April 9, 2020 by Bruce Rose - 7 Minute Read
Last updated August 8, 2023

Selecting Power Supplies for Production in the Face of Supply Chain Challenges

As everyone is aware, we were introduced to a different world during the peak period of COVID-19 due to many issues. As an example, we regularly heard news of companies and individuals working to provide long-term solutions to supply chain problems. Often mentioned in the news was the shortage of medical equipment during the pandemic, and the many companies that looked to quickly manufacture equipment to address those shortages.

For various reasons, disruptions like those present during the COVID-19 crisis will continue to happen periodically in the future. In addition to medical issues, future disruptions may be caused by political activities, earthquakes, fires, environmental changes, or other many other similar types of events.
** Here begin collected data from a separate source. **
Definition __xdp2_pvbuf_check_paddr (p : Z) : outcome unit := XDP2_ASSERT (XDP2_PADDR_IS_PVBUF p).
Definition xdp2_pvbuf_get_data_len_from_paddr (p : Z) : outcome Z :=
  _ ← __xdp2_pvbuf_check_paddr p; mret (bf_get pvbuf_data_length p).
Definition xdp2_pvbuf_index_from_paddr (p : Z) : outcome Z :=
  _ ← __xdp2_pvbuf_check_paddr p; mret (bf_get pvbuf_index p).
Definition xdp2_pvbuf_get_size_from_paddr (p : Z) : outcome Z :=
  _ ← __xdp2_pvbuf_check_paddr p; mret (bf_get pvbuf_pvbuf_size p).
Definition XDP2_PVBUF_NUM_IOVECS_FROM_PADDR (p : Z) : outcome Z :=
  size ← xdp2_pvbuf_get_size_from_paddr p; mret (XDP2_PVBUF_NUM_IOVECS size).

Definition xdp2_pvbuf_make_paddr (size zindex : Z) : outcome Z :=
  _ ← XDP2_ASSERT (zindex <? 2 ^ 24);
  _ ← XDP2_ASSERT (size <? XDP2_PVBUF_NUM_SIZES);
  mret (bf_set pvbuf_pvbuf_size size (bf_set pvbuf_index zindex (bf_set paddr_tag XDP2_PADDR_TAG_PVBUF 0))).

(** The word that [xdp2_pvbuf_set_pvbuf_iovec] stores. *)
Definition xdp2_pvbuf_set_pvbuf_iovec (p len : Z) : outcome Z :=
  _ ← __xdp2_pvbuf_check_paddr p;
  _ ← XDP2_ASSERT (len <? XDP2_PVBUF_MAX_LEN);
  mret (bf_set pvbuf_data_length len p).

(** ** pbuf addresses *)

Definition __xdp2_pbuf_check_paddr (p : Z) : outcome unit := XDP2_ASSERT (XDP2_PADDR_IS_PBUF p).

(** One for the buffer tag of a length of 1 << 20. *)
Definition tag_15 (p : Z) : Z := Z.b2z (bf_get pbuf_buffer_tag p =? XDP2_PBUF_NUM_SIZE_SHIFTS).

Definition xdp2_pbuf_get_data_len_from_paddr (p : Z) : outcome Z :=
  _ ← __xdp2_pbuf_check_paddr p; mret (bf_get pbuf_data_length p + tag_15 p).
Definition xdp2_pbuf_get_offset_from_paddr (p : Z) : outcome Z :=
  _ ← __xdp2_pbuf_check_paddr p; mret (bf_get pbuf_offset p).
Definition xdp2_pbuf_buffer_tag_to_size_shift (btag : Z) : Z :=
  (if btag =? XDP2_PBUF_NUM_SIZE_SHIFTS then u32 (btag - 1) else btag) + XDP2_PBUF_BASE_SIZE_SHIFT.
Definition xdp2_pbuf_size_shift_to_buffer_tag (shift : Z) : Z := u32 (shift - XDP2_PBUF_BASE_SIZE_SHIFT).
Definition xdp2_pbuf_size_shift_to_size (shift : Z) : Z := u64 (Z.shiftl 1 shift).
Definition xdp2_pbuf_buffer_tag_to_size (btag : Z) : Z :=
  xdp2_pbuf_size_shift_to_size (xdp2_pbuf_buffer_tag_to_size_shift btag).
Definition xdp2_pbuf_buffer_tag_from_paddr (p : Z) : outcome Z :=
  _ ← __xdp2_pbuf_check_paddr p; mret (bf_get pbuf_buffer_tag p).
Definition xdp2_pbuf_size_from_paddr (p : Z) : outcome Z :=
  t ← xdp2_pbuf_buffer_tag_from_paddr p; mret (xdp2_pbuf_buffer_tag_to_size t).

(** [btag -= (btag == 15)]. *)
Definition owner_tag (btag : Z) : Z := btag - Z.b2z (btag =? XDP2_PBUF_NUM_SIZE_SHIFTS).

(** The base of all callers is NULL. *)
Definition xdp2_pbuf_make_paddr (one_ref : bool) (shift zindex offset length : Z) : outcome Z :=
  _ ← XDP2_ASSERT ((shift <=? XDP2_PBUF_MAX_SIZE_SHIFT) && (XDP2_PBUF_BASE_SIZE_SHIFT <=? shift));
  _ ← XDP2_ASSERT (zindex <? 2 ^ (36 - shift));
  _ ← XDP2_ASSERT (u64 (offset + length) <=? xdp2_pbuf_size_shift_to_size shift);
  let btag := if (shift =? XDP2_PBUF_MAX_SIZE_SHIFT) && (length =? xdp2_pbuf_size_shift_to_size XDP2_PBUF_MAX_SIZE_SHIFT)
              then XDP2_PBUF_NUM_SIZE_SHIFTS else xdp2_pbuf_size_shift_to_buffer_tag shift in
  mret (bf_set pbuf_offset (Z.lor (u64 (Z.shiftl zindex shift)) offset)
          (bf_set paddr_tag (if one_ref then XDP2_PADDR_TAG_PBUF_1REF else XDP2_PADDR_TAG_PBUF)
             (bf_set pbuf_buffer_tag btag 0))).

Definition xdp2_pbuf_set_iovec (p len : Z) : outcome Z :=
  _ ← __xdp2_pbuf_check_paddr p; mret (bf_set pbuf_data_length (u64 (len - tag_15 p)) p).

(** ** Short addresses *)

Definition __xdp2_paddr_short_addr_check (p : Z) : outcome unit := XDP2_ASSERT (XDP2_PADDR_IS_SHORT_ADDR p).
Definition xdp2_paddr_short_addr_get_data_len_from_paddr (p : Z) : outcome Z :=
  _ ← __xdp2_paddr_short_addr_check p; mret (bf_get short_data_length p + 1).
Definition xdp2_paddr_short_addr_get_offset_from_paddr (p : Z) : outcome Z :=
  _ ← __xdp2_paddr_short_addr_check p; mret (bf_get short_offset p).
Definition xdp2_paddr_short_addr_get_mem_region_from_paddr (p : Z) : outcome Z :=
  _ ← __xdp2_paddr_short_addr_check p; mret (bf_get short_paddr_tag p).

Definition xdp2_paddr_short_addr_make_paddr (short_tag offset : Z) : outcome Z :=
  _ ← XDP2_ASSERT ((short_tag =? 1) || (short_tag =? 2) || (short_tag =? 3));
  _ ← XDP2_ASSERT (offset <? XDP2_PADDR_SHORT_ADDR_MAX_OFFSET);
  mret (bf_set short_offset offset (bf_set short_paddr_tag short_tag 0)).

Definition xdp2_paddr_short_addr_set_iovec (p len : Z) : outcome Z :=
  _ ← __xdp2_paddr_short_addr_check p;
  _ ← XDP2_ASSERT (negb (len =? 0));
  _ ← XDP2_ASSERT (len <=? XDP2_PADDR_SHORT_ADDR_MAX_DATA_LENGTH);
  mret (bf_set short_data_length (len - 1) p).

(** ** Long addresses *)

Definition __xdp2_paddr_long_addr_check (p1 p2 : Z) : outcome unit :=
  _ ← XDP2_ASSERT (negb (p1 =? 0));
  _ ← XDP2_ASSERT (XDP2_PADDR_IS_LONG_ADDR p1);
  _ ← XDP2_ASSERT ((bf_get long_word_num p1 =? 0) && negb (bf_get long_one_bit p1 =? 0));
  _ ← XDP2_ASSERT (XDP2_PADDR_IS_LONG_ADDR p2);
  XDP2_ASSERT ((bf_get long_word_num p2 =? 1) && negb (bf_get long_one_bit p2 =? 0)).

Definition xdp2_paddr_long_addr_get_data_len_from_paddr (p1 p2 : Z) : outcome Z :=
  _ ← __xdp2_paddr_long_addr_check p1 p2; mret (bf_get long_data_length p1).
Definition xdp2_paddr_long_addr_get_offset_from_paddr (p1 p2 : Z) : outcome Z :=
  _ ← __xdp2_paddr_long_addr_check p1 p2;
  mret (Z.lor (Z.shiftl (bf_get long_high_offset p1) 48) (bf_get long2_low_offset p2)).
Definition xdp2_paddr_long_addr_set_offset_from_paddr (p1 p2 offset : Z) : outcome (Z * Z) :=
  _ ← __xdp2_paddr_long_addr_check p1 p2;
  mret (bf_set long_high_offset (Z.shiftr offset 48) p1, bf_set long2_low_offset (Z.land offset (Z.ones 48)) p2).
Definition xdp2_paddr_long_addr_get_mem_region_from_paddr (p1 p2 : Z) : outcome Z :=
  _ ← __xdp2_paddr_long_addr_check p1 p2; mret (bf_get long_memory_region p1).

(** The mask of the low offset is [(1 >> 48) - 1], all ones; the field keeps 48
    bits of it. *)
Definition xdp2_paddr_long_addr_make_paddr (mem_region offset : Z) : outcome (Z * Z) :=
  _ ← XDP2_ASSERT (mem_region <? XDP2_PADDR_LONG_ADDR_MAX_MEM_REGION);
  let p1 := bf_set long_word_num 0 (bf_set long_one_bit 1 (bf_set paddr_tag XDP2_PADDR_TAG_LONG_ADDR 0)) in
  let p1 := bf_set long_high_offset (Z.shiftr offset 48) (bf_set long_memory_region mem_region p1) in
  let p2 := bf_set long_word_num 1 (bf_set long_one_bit 1 (bf_set paddr_tag XDP2_PADDR_TAG_LONG_ADDR 0)) in
  mret (p1, bf_set long2_low_offset (Z.land offset (u64 (Z.shiftr 1 48 - 1))) p2).

Definition xdp2_paddr_long_addr_set_iovec (p1 p2 len : Z) : outcome (Z * Z) :=
  _ ← __xdp2_paddr_long_addr_check p1 p2;
  _ ← XDP2_ASSERT (len <? 2 ^ 32);
  let p1 := bf_set long_data_length len p1 in
  _ ← __xdp2_paddr_long_addr_check p1 p2;
  mret (p1, p2).

(** ** Offsets of any address *)

Definition __xdp2_paddr_add_to_offset (p1 p2 n : Z) : outcome (Z * Z) :=
  match ptype p1 with
  | TPbuf | TPbuf1ref => mret (bf_set pbuf_offset (bf_get pbuf_offset p1 + n) p1, p2)
  | TShort => mret (bf_set short_offset (bf_get short_offset p1 + n) p1, p2)
  | TLong =>
    _ ← XDP2_ASSERT (negb (p1 =? 0));
    o ← xdp2_paddr_long_addr_get_offset_from_paddr p1 p2;
    '(p1, p2) ← xdp2_paddr_long_addr_set_offset_from_paddr p1 p2 (u64 (o + n));
    _ ← xdp2_paddr_long_addr_get_offset_from_paddr p1 p2;
    mret (p1, p2)
  | TPvbuf => Crash
  end.

(** ** Packet addresses: what is stored is read back

    Bit fields that do not overlap are independent, so the functions that make and
    change addresses set the fields they are for and keep the others. *)

(** ** Bit fields *)

Definition valid_field (f : field) : Prop := 0 <= f_lo f /\ 0 <= f_width f.
Definition disjoint_fields (f g : field) : Prop := f_lo f + f_width f <= f_lo g \/ f_lo g + f_width g <= f_lo f.

Lemma bf_get_testbit f p i :
  valid_field f -> 0 <= i -> Z.testbit (bf_get f p) i = (i <? f_width f) && Z.testbit p (i + f_lo f).
Proof.
  intros [Hl Hw] Hi. unfold bf_get. rewrite Z.land_spec, Z.shiftr_spec, Z.testbit_ones_nonneg by lia. apply andb_comm.
Qed.

Lemma bf_get_nonneg f p : valid_field f -> 0 <= bf_get f p.
Proof. intros [_ Hw]. unfold bf_get. apply Z.land_nonneg. right. rewrite Z.ones_equiv. pose proof (Z.pow_pos_nonneg 2 (f_width f)). lia. Qed.

Lemma bf_get_range f p : valid_field f -> 0 <= bf_get f p < 2 ^ f_width f.
Proof.
  intros Hf. split; [by apply bf_get_nonneg |]. unfold bf_get. rewrite Z.land_ones by apply Hf.
  apply Z.mod_pos_bound, Z.pow_pos_nonneg; [lia | apply Hf].
Qed.

Lemma bf_set_testbit f v p i :
  valid_field f -> 0 <= i ->
  Z.testbit (bf_set f v p) i =
    if (f_lo f <=? i) && (i <? f_lo f + f_width f) then Z.testbit v (i - f_lo f) else Z.testbit p i.
Proof.
  intros [Hl Hw] Hi. unfold bf_set. rewrite Z.lor_spec, Z.land_spec, Z.lnot_spec, !Z.shiftl_spec by lia.
  destruct (Z.leb_spec (f_lo f) i) as [H1 | H1].
  - rewrite Z.land_spec, Z.testbit_ones_nonneg by lia.
    destruct (Z.ltb_spec (i - f_lo f) (f_width f)), (Z.ltb_spec i (f_lo f + f_width f)); try lia; cbn;
      by rewrite ?andb_true_r, ?andb_false_r, ?orb_false_r.
  - rewrite !(Z.testbit_neg_r _ (i - f_lo f)) by lia. cbn. by rewrite andb_true_r, orb_false_r.
Qed.

Lemma bf_get_set_same f v p : valid_field f -> bf_get f (bf_set f v p) = v mod 2 ^ f_width f.
Proof.
  intros Hf. pose proof Hf as [Hl Hw]. apply Z.bits_inj'. intros i Hi. rewrite bf_get_testbit, bf_set_testbit by (done || lia).
  destruct (Z.ltb_spec i (f_width f)).
  - rewrite Z.mod_pow2_bits_low by lia. destruct (Z.leb_spec (f_lo f) (i + f_lo f)); [| lia].
    destruct (Z.ltb_spec (i + f_lo f) (f_lo f + f_width f)); [| lia]. cbn. f_equal. lia.
  - by rewrite Z.mod_pow2_bits_high by lia.
Qed.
This blog will review the reasons why long lead times happen and discuss activities that may serve as a partial solution to the shortage issues.

Build to Order and Just in Time

Perhaps the biggest reason that electronic product suppliers cannot quickly ramp up production of tens or hundreds of thousands of units in times of need is due to the efficient business model that has steadily developed over the past decades. The electronics industry is only one of many market segments that have adopted the build to order (BTO) and just in time (JIT) business models to improve efficiency. These techniques work well when companies can receive long term forecasts and thus predict market needs beyond just the near future. Unfortunately, BTO and JIT techniques do not serve well when there is a severe or near-term disruption in business plans.

The BTO and JIT models extend through manufacturers of products to the suppliers of these manufacturers. In an efficient system all the suppliers in the chain are operating at or close to capacity and producing components that have forecasted requirements in place. Addressing near term and unexpected increased demands often requires reallocating existing work in progress (WIP) from the previously forecasted demand to the new un-forecasted demand. In the case of certified components such as those used for medical applications, the WIP would be re-allocated from one medical product to a different medical product and thus possibly not addressing the disruption causing the increased demand.

Among other functions, component distributors serve as a buffer for variances in BTO and JIT but the distributors have also developed practices to stock only the amount of inventory that is typically required by their customers. Purchase requests due to large surges in demand, as seen with the COVID-19 event, exceed the inventory holdings of the distributors and they must then place orders in the BTO and JIT queues of their suppliers.

Enabling Rapid High Volume Production of Existing Medical Products

During the COVID-19 event, there was a desire to not only create new designs but to also increase the production quantity of existing medical product designs quickly. In the existing designs the internal components had already been selected and thus the option was to either acquire more of the specified components or to find acceptable substitute parts (known as “crosses”). The challenge in selecting acceptable substitute parts is that they must be equivalent in form, fit, and function.

  • Form: Being equivalent in form refers to having the same physical dimensions.
  • Fit: Refers to the mechanical and electrical connections.
  • Function: The component operates in a similar manner as does the original component.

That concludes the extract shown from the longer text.